Given the circumstances, however, one cannot regret seeing the Rapture live. They sounded as marvelous as they do on Pieces of the People We Love, and who could really ask for more?
After the Rapture left the stage, Shiny Toy Guns took over to reveal a sound that perhaps has more of a mainstream appeal. Simply put, the Toy Guns displayed a clean, concise emo-pop sound infused with techno/electro beats.
Many (ignorant) folks, who were either (a) unaware of the Rapture’s talent, (b) busy touching up their hot pink eye shadow, or (c) not used to getting out so damn early, arrived just in time for their set. The place was crowded by the time they took the stage.
The performance was theatrical in its setup. It reminded me of a rave but with better looking people and hopefully less ecstasy. There were flashing lights, and black and white images displayed on a backdrop. Frontwoman Carah Faye appeared as polished as the Shiny Toy sounded that night, and she particularly shined on “Le Disko.”

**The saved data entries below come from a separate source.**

(** * microcbor: a shallow embedding of the decoders and of [getByteLength]

    The development follows the TypeScript sources:
    - [Utils]        : utils.ts   ([maxSafeInteger], [UnsafeIntegerError], [getByteLength]);
    - [Decoder]      : Decoder.ts (the in-memory decoder and [decode]);
    - [StreamDecoder]: decodeIterable.ts and decodeAsyncIterable.ts (the chunk
      rope, [allocate], [advance], [next], and the same item state machine).

    Host numbers are modelled in [Z] (exact below 2^53) extended with
    [Infinity]; bytes are [Byte.byte]; host strings are lists of UTF-16 code
    units; thrown exceptions are the [Throw] result.  An object is the list
    of its own properties in insertion order; the memory limits of the host
    (the largest typed array it can allocate) are left out. *)

From Stdlib Require Import ZArith List Bool Lia String Ascii.
From Stdlib.Strings Require Import Byte.
Import ListNotations.
Local Open Scope Z_scope.
Set Warnings "-register-all".

(** ** Results of fallible computations *)

Inductive JsError : Type :=
| RangeError                                  (* DataView / typed-array / Array range checks *)
| TypeError (message : string)
| Error (message : string)
| UnsafeIntegerError (message : string) (value : Z)
| HookError.                                  (* an exception thrown by a user hook *)

Inductive Res (A : Type) : Type :=
| Ok (a : A)
| Throw (e : JsError)
| OutOfFuel.
Arguments Ok {A} a.
Arguments Throw {A} e.
Arguments OutOfFuel {A}.

(** Host strings: sequences of UTF-16 code units. *)
Definition jsstring : Type := list Z.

Lucky for us, the party did not end there. Everyone headed over to the Electro Lounge to catch some amazing DJ sets– where Dance Robots Dance and their celebrity friends dished out the best dance music on the indie market.
Finally, the official after-party began. As usual, Dance Robots Dance successfully hosted the best party OKC could imagine and brought friends Jeremy Dawson of Shiny Toy Guns, and Mattie Druzzi, Vito Roccoforte and Luke the Duke (of the Rapture and Throne of Blood) to help keep the dance beats going.